'''
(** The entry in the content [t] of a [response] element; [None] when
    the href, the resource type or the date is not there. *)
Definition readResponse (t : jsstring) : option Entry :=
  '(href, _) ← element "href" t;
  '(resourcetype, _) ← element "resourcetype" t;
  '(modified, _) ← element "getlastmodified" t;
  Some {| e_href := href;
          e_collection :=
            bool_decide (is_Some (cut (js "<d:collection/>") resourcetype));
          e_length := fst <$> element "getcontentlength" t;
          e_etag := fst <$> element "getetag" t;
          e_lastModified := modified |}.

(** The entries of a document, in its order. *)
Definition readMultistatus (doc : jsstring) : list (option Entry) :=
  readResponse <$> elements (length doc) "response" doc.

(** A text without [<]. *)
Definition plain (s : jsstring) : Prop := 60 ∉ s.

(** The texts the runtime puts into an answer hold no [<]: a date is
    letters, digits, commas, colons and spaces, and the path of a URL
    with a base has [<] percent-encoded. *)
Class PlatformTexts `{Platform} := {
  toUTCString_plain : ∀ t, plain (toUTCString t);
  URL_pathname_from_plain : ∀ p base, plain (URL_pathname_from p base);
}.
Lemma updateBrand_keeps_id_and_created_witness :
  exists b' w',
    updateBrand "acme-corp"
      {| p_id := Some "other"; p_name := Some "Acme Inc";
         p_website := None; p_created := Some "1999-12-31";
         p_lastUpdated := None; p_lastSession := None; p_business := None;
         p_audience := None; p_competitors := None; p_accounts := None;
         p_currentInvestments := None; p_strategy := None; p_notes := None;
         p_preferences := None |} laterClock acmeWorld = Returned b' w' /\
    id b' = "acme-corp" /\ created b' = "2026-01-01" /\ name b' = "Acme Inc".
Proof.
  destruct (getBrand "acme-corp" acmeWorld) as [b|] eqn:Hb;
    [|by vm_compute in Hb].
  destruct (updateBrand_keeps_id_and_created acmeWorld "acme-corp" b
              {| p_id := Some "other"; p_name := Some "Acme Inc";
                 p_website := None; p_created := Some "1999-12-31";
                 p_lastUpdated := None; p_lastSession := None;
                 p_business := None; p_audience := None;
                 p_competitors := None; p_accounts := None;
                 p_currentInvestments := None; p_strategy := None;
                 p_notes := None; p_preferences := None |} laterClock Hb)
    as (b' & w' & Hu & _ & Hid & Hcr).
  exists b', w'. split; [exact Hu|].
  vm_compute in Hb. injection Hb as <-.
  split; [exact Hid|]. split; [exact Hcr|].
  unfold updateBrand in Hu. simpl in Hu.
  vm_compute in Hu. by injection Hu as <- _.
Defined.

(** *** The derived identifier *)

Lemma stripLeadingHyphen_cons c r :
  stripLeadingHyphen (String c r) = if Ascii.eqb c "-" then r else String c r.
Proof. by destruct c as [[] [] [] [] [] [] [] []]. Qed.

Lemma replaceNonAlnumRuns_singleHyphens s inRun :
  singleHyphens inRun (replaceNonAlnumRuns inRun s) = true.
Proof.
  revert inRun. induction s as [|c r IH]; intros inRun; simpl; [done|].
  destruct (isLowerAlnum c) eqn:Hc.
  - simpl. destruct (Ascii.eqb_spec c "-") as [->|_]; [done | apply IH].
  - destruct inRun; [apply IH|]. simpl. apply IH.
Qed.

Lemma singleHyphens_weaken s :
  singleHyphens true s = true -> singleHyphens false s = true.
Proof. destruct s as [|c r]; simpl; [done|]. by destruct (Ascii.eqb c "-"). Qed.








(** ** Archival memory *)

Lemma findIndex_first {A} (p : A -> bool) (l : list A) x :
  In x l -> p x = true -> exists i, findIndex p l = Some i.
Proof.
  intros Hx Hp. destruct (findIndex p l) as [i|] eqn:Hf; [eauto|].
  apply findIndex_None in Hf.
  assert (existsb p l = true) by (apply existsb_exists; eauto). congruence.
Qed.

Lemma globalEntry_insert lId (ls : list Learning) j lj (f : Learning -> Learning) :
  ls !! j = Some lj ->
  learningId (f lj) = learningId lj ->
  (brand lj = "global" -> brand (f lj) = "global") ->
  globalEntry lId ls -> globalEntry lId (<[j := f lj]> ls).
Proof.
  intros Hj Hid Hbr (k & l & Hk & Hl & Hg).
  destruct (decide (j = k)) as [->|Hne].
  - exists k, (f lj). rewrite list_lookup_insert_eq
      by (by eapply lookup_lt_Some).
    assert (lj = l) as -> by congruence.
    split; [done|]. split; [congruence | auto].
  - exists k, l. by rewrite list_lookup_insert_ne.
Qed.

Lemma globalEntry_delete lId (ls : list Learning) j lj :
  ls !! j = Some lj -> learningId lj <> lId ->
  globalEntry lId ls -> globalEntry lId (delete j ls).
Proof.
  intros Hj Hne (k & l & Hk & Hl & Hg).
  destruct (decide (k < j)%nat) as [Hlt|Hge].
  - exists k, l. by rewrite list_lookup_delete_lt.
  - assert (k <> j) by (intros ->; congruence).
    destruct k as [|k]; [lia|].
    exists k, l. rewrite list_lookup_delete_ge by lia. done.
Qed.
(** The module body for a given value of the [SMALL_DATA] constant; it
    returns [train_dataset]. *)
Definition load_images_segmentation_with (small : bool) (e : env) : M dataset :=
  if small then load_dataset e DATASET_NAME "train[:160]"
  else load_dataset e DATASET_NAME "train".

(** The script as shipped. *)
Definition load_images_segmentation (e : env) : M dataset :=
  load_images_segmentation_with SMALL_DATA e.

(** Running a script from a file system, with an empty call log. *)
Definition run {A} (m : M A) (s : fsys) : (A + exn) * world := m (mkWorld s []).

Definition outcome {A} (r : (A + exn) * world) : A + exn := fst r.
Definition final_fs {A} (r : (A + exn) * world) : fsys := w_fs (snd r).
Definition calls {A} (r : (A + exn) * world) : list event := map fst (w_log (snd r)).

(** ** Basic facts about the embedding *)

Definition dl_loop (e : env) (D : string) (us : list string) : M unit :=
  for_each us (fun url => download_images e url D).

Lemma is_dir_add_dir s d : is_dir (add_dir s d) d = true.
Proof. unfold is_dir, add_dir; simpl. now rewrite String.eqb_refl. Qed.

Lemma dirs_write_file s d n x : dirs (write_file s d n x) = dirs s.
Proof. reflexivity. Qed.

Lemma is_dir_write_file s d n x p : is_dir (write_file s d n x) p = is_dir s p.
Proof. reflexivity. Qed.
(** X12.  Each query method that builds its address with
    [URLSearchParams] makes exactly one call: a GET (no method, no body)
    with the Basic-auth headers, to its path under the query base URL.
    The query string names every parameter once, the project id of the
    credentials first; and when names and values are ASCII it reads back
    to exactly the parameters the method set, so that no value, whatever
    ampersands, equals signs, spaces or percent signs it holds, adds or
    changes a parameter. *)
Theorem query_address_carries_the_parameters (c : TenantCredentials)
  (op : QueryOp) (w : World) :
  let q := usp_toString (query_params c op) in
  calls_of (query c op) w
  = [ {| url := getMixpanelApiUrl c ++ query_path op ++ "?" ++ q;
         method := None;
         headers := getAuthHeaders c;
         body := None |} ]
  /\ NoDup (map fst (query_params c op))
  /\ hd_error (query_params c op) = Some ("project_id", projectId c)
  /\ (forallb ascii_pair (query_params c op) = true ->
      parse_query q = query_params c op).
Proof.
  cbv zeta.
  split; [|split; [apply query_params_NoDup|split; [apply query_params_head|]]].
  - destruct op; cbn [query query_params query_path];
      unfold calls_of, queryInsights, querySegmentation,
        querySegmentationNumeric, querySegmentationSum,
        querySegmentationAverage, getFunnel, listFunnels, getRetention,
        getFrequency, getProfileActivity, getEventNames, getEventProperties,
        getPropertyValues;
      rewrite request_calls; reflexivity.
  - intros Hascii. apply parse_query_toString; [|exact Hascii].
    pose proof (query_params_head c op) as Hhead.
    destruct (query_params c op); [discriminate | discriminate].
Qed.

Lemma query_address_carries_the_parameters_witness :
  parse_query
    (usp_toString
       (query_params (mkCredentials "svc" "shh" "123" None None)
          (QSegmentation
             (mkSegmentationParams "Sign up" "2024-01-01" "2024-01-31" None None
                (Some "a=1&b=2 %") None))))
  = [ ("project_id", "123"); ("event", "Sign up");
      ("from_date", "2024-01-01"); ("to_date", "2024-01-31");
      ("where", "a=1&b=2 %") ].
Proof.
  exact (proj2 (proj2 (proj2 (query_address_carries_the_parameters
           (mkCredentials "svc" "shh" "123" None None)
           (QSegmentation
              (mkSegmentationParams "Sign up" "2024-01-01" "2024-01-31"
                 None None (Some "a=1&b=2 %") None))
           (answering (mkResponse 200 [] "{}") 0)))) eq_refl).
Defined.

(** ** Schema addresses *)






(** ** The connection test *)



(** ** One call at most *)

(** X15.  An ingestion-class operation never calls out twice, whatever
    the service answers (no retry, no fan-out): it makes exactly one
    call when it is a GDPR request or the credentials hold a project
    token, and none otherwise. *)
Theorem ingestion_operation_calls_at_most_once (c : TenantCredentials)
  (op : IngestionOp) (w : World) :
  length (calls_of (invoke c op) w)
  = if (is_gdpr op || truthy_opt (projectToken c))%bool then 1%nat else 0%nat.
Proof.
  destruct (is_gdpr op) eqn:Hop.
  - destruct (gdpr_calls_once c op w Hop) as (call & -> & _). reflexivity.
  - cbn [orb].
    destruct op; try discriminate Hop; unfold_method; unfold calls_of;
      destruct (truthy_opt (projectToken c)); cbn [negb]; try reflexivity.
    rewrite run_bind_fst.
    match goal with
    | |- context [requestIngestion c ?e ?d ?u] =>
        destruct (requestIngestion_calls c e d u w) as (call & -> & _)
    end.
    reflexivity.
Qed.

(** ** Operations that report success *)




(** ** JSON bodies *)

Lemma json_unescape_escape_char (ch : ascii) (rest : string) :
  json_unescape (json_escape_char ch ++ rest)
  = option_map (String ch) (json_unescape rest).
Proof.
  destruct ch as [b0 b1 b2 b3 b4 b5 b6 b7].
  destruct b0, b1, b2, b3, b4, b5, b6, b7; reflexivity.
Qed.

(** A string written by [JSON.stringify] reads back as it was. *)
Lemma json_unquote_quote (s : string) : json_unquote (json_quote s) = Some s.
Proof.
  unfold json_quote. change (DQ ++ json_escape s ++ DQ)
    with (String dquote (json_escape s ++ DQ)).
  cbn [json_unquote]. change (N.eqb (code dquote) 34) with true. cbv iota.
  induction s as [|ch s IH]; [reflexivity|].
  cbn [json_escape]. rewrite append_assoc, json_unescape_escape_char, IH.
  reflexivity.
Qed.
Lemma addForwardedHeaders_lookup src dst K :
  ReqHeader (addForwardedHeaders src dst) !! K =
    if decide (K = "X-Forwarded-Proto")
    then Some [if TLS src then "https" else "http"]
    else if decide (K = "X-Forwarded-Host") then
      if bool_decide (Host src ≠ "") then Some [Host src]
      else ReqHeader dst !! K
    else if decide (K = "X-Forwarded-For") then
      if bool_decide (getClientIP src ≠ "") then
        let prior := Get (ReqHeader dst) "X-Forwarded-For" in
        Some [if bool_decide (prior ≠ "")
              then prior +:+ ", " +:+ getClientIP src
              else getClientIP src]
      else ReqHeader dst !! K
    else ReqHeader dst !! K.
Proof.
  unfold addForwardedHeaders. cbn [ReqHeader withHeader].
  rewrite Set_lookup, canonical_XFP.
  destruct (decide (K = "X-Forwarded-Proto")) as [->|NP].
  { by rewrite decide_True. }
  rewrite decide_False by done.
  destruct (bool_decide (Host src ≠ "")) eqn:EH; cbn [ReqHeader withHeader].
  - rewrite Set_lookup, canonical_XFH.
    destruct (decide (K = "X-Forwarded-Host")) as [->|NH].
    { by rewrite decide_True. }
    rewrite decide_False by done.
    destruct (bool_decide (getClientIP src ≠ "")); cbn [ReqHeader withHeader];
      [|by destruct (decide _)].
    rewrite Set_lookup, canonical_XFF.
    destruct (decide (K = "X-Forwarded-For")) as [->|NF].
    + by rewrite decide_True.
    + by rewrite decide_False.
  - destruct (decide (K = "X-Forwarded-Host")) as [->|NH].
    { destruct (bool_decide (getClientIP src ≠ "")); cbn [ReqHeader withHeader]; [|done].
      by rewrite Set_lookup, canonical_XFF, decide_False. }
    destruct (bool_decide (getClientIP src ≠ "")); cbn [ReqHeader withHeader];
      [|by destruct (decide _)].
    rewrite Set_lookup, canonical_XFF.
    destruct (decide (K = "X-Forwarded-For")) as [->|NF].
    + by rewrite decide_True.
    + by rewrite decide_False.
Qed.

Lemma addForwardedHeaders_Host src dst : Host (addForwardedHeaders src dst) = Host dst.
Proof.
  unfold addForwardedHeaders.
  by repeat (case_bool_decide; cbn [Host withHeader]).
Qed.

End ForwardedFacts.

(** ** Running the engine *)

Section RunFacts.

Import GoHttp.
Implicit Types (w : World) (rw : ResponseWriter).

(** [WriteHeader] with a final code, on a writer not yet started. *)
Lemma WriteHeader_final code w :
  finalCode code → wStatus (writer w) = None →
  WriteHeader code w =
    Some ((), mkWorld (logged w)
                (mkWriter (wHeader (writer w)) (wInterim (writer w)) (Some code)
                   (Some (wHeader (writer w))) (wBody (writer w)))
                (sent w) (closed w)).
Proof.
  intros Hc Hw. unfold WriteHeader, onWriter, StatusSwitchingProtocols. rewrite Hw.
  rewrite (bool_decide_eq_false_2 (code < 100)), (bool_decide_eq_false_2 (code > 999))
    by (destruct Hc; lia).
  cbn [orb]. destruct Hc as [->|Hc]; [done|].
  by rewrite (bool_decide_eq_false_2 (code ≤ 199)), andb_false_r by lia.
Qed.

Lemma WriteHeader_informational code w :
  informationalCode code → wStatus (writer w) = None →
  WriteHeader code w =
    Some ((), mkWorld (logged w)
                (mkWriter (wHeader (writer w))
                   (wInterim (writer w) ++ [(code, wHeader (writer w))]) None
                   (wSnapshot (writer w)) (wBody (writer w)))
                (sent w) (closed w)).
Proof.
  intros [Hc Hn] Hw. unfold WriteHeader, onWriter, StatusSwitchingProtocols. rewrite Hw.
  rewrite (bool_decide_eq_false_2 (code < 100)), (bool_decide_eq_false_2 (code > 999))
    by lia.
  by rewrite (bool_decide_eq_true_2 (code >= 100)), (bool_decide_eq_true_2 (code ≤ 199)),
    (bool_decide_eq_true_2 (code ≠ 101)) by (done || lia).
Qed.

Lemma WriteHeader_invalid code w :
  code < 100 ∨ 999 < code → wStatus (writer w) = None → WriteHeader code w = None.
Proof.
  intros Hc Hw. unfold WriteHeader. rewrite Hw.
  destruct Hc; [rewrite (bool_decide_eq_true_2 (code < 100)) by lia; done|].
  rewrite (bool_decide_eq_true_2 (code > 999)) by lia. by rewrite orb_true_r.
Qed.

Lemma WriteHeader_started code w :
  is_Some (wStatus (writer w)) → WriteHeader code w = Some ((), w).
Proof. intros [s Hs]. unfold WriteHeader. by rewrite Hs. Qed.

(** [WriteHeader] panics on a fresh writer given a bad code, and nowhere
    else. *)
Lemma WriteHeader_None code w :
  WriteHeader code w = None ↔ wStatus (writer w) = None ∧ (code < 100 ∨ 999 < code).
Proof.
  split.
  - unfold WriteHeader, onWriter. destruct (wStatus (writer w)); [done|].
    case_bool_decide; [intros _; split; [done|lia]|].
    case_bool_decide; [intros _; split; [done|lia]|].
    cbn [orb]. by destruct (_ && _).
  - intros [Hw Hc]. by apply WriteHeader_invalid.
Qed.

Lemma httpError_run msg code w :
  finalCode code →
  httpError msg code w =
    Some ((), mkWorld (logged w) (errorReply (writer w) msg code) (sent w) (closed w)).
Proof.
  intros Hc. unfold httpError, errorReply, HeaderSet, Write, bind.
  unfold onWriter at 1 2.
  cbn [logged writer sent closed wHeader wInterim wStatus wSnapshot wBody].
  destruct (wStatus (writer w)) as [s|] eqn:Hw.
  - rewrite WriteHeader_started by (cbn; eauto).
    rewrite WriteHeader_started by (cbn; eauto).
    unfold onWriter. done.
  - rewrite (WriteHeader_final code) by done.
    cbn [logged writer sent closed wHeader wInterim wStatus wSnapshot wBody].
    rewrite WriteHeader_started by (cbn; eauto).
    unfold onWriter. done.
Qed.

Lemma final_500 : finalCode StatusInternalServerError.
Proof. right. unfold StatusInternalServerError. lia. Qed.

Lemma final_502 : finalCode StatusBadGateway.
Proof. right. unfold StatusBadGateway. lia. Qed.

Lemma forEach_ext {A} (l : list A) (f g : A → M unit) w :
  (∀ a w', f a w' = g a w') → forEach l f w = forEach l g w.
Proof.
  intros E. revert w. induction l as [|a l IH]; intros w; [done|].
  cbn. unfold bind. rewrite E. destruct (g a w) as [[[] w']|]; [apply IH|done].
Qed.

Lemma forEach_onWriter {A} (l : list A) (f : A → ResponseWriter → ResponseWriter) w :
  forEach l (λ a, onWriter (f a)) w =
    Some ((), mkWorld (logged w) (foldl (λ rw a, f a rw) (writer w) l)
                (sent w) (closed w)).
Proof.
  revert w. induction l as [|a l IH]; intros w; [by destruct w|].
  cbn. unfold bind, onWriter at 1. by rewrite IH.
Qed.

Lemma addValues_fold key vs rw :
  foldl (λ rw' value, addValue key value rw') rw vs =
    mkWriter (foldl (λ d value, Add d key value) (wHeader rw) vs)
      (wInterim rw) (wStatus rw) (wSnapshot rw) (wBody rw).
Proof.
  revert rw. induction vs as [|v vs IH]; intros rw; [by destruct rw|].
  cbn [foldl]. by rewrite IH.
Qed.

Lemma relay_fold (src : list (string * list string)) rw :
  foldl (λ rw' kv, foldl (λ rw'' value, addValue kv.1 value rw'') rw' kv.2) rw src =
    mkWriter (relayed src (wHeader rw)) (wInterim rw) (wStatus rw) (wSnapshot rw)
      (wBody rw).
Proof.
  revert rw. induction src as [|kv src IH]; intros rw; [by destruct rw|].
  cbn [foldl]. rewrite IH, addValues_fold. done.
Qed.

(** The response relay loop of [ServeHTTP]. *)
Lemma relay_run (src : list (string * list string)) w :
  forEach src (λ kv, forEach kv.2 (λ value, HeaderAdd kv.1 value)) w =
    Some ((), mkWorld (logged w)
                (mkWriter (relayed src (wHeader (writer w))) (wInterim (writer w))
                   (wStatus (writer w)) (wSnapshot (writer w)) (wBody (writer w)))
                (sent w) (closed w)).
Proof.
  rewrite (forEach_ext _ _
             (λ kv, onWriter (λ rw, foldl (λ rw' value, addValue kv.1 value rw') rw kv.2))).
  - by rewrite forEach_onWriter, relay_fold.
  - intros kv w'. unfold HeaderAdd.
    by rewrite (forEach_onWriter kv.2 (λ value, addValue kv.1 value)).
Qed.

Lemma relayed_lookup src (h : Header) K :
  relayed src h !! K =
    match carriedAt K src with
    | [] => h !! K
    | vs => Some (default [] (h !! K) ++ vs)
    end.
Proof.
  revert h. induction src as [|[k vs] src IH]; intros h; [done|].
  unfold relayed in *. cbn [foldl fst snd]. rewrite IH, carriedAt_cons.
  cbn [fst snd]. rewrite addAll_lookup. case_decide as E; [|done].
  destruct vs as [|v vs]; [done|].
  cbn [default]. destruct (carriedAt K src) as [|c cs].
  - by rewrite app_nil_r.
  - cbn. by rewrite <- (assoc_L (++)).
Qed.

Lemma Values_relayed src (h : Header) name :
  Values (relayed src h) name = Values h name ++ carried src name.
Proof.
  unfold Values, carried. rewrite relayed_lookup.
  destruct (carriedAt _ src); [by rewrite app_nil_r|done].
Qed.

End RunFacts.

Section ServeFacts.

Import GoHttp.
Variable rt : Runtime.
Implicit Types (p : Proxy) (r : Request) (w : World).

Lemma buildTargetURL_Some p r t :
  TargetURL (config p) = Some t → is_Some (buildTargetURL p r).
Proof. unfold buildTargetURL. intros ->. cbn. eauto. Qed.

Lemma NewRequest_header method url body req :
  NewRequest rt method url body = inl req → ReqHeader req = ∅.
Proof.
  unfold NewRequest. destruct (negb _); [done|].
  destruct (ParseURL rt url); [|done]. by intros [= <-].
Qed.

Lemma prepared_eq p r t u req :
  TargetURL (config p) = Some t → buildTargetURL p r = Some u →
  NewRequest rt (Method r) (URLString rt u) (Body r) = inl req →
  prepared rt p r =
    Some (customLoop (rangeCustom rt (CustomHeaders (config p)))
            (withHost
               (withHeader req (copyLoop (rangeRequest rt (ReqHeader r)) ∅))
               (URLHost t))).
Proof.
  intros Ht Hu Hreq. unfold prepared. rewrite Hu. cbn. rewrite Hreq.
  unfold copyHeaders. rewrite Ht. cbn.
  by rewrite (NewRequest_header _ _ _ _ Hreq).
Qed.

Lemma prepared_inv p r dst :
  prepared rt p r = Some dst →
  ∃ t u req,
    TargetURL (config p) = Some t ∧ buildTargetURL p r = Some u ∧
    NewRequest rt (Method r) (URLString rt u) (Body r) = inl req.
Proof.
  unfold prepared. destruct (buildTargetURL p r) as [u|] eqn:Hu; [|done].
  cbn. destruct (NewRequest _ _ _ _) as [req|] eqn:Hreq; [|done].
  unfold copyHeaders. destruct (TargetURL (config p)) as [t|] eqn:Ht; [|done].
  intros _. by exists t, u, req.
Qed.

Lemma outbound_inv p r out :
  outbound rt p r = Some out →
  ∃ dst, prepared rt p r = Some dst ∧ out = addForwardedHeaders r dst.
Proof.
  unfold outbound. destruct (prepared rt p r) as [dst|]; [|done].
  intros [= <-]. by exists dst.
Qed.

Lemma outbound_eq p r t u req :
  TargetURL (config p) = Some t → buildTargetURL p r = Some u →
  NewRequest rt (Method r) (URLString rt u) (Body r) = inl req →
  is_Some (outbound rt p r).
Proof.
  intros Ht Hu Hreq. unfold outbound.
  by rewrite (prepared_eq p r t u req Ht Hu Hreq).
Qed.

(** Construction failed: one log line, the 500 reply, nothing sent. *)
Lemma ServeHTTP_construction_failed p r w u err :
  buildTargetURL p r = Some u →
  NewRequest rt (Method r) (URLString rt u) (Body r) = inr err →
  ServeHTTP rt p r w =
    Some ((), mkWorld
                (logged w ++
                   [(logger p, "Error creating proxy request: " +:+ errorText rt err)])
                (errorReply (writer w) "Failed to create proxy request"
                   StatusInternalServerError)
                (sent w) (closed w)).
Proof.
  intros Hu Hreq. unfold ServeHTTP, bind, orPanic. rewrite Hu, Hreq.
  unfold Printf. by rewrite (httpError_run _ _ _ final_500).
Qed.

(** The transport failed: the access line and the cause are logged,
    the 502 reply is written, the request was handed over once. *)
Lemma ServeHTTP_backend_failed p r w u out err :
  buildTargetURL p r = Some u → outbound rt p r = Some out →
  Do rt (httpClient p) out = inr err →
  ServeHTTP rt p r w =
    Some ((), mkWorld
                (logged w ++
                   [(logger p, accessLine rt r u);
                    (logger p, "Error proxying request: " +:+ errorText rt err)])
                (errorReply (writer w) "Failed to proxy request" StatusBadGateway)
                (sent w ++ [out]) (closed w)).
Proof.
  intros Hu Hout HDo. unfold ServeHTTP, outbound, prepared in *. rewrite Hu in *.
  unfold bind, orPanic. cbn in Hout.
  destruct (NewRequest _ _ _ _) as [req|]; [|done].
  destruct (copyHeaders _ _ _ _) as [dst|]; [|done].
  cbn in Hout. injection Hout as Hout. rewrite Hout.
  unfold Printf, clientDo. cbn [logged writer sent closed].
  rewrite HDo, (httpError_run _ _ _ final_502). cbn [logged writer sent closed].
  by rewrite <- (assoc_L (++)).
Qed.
'''
◆ **DESCRIPTION OF THE TASK**: Only the lines above from the line with "Lemma dirs_write_file s" to the line with "The query string", those two lines included, should be reproduced exactly.

◆ **YOUR RESPONSE**:
Lemma dirs_write_file s d n x : dirs (write_file s d n x) = dirs s.
Proof. reflexivity. Qed.

Lemma is_dir_write_file s d n x p : is_dir (write_file s d n x) p = is_dir s p.
Proof. reflexivity. Qed.
(** X12.  Each query method that builds its address with
    [URLSearchParams] makes exactly one call: a GET (no method, no body)
    with the Basic-auth headers, to its path under the query base URL.
    The query string names every parameter once, the project id of the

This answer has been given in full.